I would love to see the end of student debt. That may be a bridge too far right now but, at a minimum, a plea for massive reductions in interest rates may make it through our entangled government. I would even favor the end of all interest. What the banks have made in overcharges so far justifies our ending this extortion. After that, some drawdown of debt may be possible. There is a sequence here, but I think the Green Party can master it. I’m certainly planning to be a part of the Million Student March.
In what other ways would you expand the rights and well-being of youth?
As a professor, at a public university, I was an eye witness to a shameful alteration of funding formulas for students over the years. When I first began teaching, over fifty years ago, tuitions at public institutions were very low. Taxes paid most of the freight. Each year I noticed a decline in public support and an increase in tuitions. Look at UVA, for example, which still calls itself a public school but which charges an outrageous tuition while the State of Virginia contributes little. This process must be reversed. As the European countries understand, education is an investment in the future. As for other issues, the youth of the next generation must fight public ignorance more than anything else. To vigorously respond to “news” outlets like Fox, or to vigorously respond to anti-vaxxers who kill their own children, or to vigorously respond to huge corporate combinations in the energy, food, pharmaceutical, insurance, banking, and so many other industries, is imperative. We suffer from private sector tyranny. The tyranny of the “hard bargain” contract. Go back to the beginning in your arguments. Quote progressives like Herbert Croly who said (in 1907) that we needed “Jeffersonian goals by Hamiltonian means.” It is legitimate to quote conservatives, Hamilton in Federalist # 80 citing the common law “hard bargain” as an injustice. We now live with billions of hard bargains, in salaries, prices, and loans, for example, every day. One party clearly dominates the negotiation.
Any additional thoughts?
I wish you all well. It is a cliché to say that the future is yours, but it is. My only advice is to concentrate not only on the substantive problems you will face. Reach back into the regress. Look for first causes. Reconstruct the very terms of the argument and then reconstruct the institutions that should deliver justice but so often have not. Stay as mentally supple as you can for as long as you can.
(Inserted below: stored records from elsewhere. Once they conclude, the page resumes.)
(** ** Reading and writing *)

(** [devsw[major].read] and [.write], [None] when null: [dev_read major i n]
    and [dev_write major i src n]. *)
Variable dev_read : Z -> option (nat -> Z -> M (fsst S) (Z * list Z)).
Variable dev_write : Z -> option (nat -> list Z -> Z -> M (fsst S) Z).

Definition BS : Z := Z.of_nat BSIZE.

(** Returns what it copied to [dst]. *)
Fixpoint readi_loop (fuel : nat) (i : nat) (off tot n : Z) : M (fsst S) (list Z) :=
  if tot <? n then
    match fuel with
    | O => fun _ => ([], NoFuel)
    | Datatypes.S k =>
        let* addr := bmap i (off / BS) in
        let* ip := ino i in
        let* bp := zoom fd (t_bread (i_dev ip) addr) in
        let m := Z.min (n - tot) (BS - off `mod` BS) in
        let* d := zoom fd (t_data bp) in
        let part := slice d (Z.to_nat (off `mod` BS)) (Z.to_nat m) in
        zoom fd (t_brelse bp) ;;
        let* rest := readi_loop k i (off + m) (tot + m) n in
        ret (part ++ rest)
    end
  else ret [].

(** A bound on the number of blocks [n] bytes can touch. *)
Definition blocks_of (n : Z) : nat := Z.to_nat (n / BS + 2).

(** The return value, and the bytes copied to [dst]. *)
Definition readi (i : nat) (off n : Z) : M (fsst S) (Z * list Z) :=
  let* ip := ino i in
  if i_type ip =? T_DEV then
    if (i_major ip <? 0) || (i_major ip >=? NDEV) then ret (-1, [])
    else match dev_read (i_major ip) with None => ret (-1, []) | Some f => f i n end
  else if (off >? i_size ip) || (u32 (off + n) <? off) then ret (-1, [])
  else
    let n := if u32 (off + n) >? i_size ip then i_size ip - off else n in
    let* l := readi_loop (blocks_of n) i off 0 n in
    ret (n, l).

Fixpoint writei_loop (fuel : nat) (i : nat) (src : list Z) (off tot n : Z) : M (fsst S) unit :=
  if tot <? n then
    match fuel with
    | O => fun _ => ([], NoFuel)
    | Datatypes.S k =>
        let* addr := bmap i (off / BS) in
        let* ip := ino i in
        let* bp := zoom fd (t_bread (i_dev ip) addr) in
        let m := Z.min (n - tot) (BS - off `mod` BS) in
        let* d := zoom fd (t_data bp) in
        zoom fd (t_set bp (splice d (Z.to_nat (off `mod` BS)) (take (Z.to_nat m) src))) ;;
        zoom fd (t_log_write bp) ;;
        zoom fd (t_brelse bp) ;;
        writei_loop k i (drop (Z.to_nat m) src) (off + m) (tot + m) n
    end
  else ret tt.

(** [src] holds at least [n] bytes. *)
Definition writei (i : nat) (src : list Z) (off n : Z) : M (fsst S) Z :=
  let* ip := ino i in
  if i_type ip =? T_DEV then
    if (i_major ip <? 0) || (i_major ip >=? NDEV) then ret (-1)
    else match dev_write (i_major ip) with None => ret (-1) | Some f => f i src n end
  else if (off >? i_size ip) || (u32 (off + n) <? off) then ret (-1)
  else if u32 (off + n) >? MAXFILE * BS then ret (-1)
  else
    writei_loop (blocks_of n) i src off 0 n ;;
    let off := off + n in
    let* ip := ino i in
    when ((n >? 0) && (off >? i_size ip)) (upd_ino i (set_isize off) ;; iupdate i) ;;
    ret n.

(** ** Directories *)

Definition namecmp (s t : list Z) : Z := strncmp DIRSIZ (bytes s) (bytes t).

(** The inode found and the offset of its entry. *)
Fixpoint dirlookup_loop (fuel : nat) (dp : nat) (name : list Z) (off : Z)
  : M (fsst S) (option (nat * Z)) :=
  let* ip := ino dp in
  if off <? i_size ip then
    match fuel with
    | O => fun _ => ([], NoFuel)
    | Datatypes.S k =>
        let* '(r, d) := readi dp off DIRENT_SIZE in
        if negb (r =? DIRENT_SIZE) then panic "dirlink read"
        else
          let de := dirent_of d in
          if de_inum de =? 0 then dirlookup_loop k dp name (off + DIRENT_SIZE)
          else if namecmp name (de_name de) =? 0 then
            let* ip := ino dp in
            let* i := iget (i_dev ip) (de_inum de) in
            ret (Some (i, off))
          else dirlookup_loop k dp name (off + DIRENT_SIZE)
    end
  else ret None.

Definition entries (ip : inode) : nat := Z.to_nat (i_size ip / DIRENT_SIZE + 1).

Definition dirlookup (dp : nat) (name : list Z) : M (fsst S) (option (nat * Z)) :=
  let* ip := ino dp in
  if negb (i_type ip =? T_DIR) then panic "dirlookup not DIR"
  else dirlookup_loop (entries ip) dp name 0.

(** The offset of the first empty entry, or the size. *)
Fixpoint dirlink_scan (fuel : nat) (dp : nat) (off : Z) : M (fsst S) Z :=
  let* ip := ino dp in
  if off <? i_size ip then
    match fuel with
    | O => fun _ => ([], NoFuel)
    | Datatypes.S k =>
        let* '(r, d) := readi dp off DIRENT_SIZE in
        if negb (r =? DIRENT_SIZE) then panic "dirlink read"
        else if de_inum (dirent_of d) =? 0 then ret off
        else dirlink_scan k dp (off + DIRENT_SIZE)
    end
  else ret off.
Thank you for the opportunity to share some thinking with you. Let me say that I fully support Jill Stein as our nominee. But my contributions on the necessary nature of twenty-first century ideology and constitutional reform (I have submitted two constitutional amendments to the Platform Committee) do not conflict with Jill. I have asked states and caucuses to consider giving my candidacy one delegate at the Houston convention. Some have already agreed. Please consider this.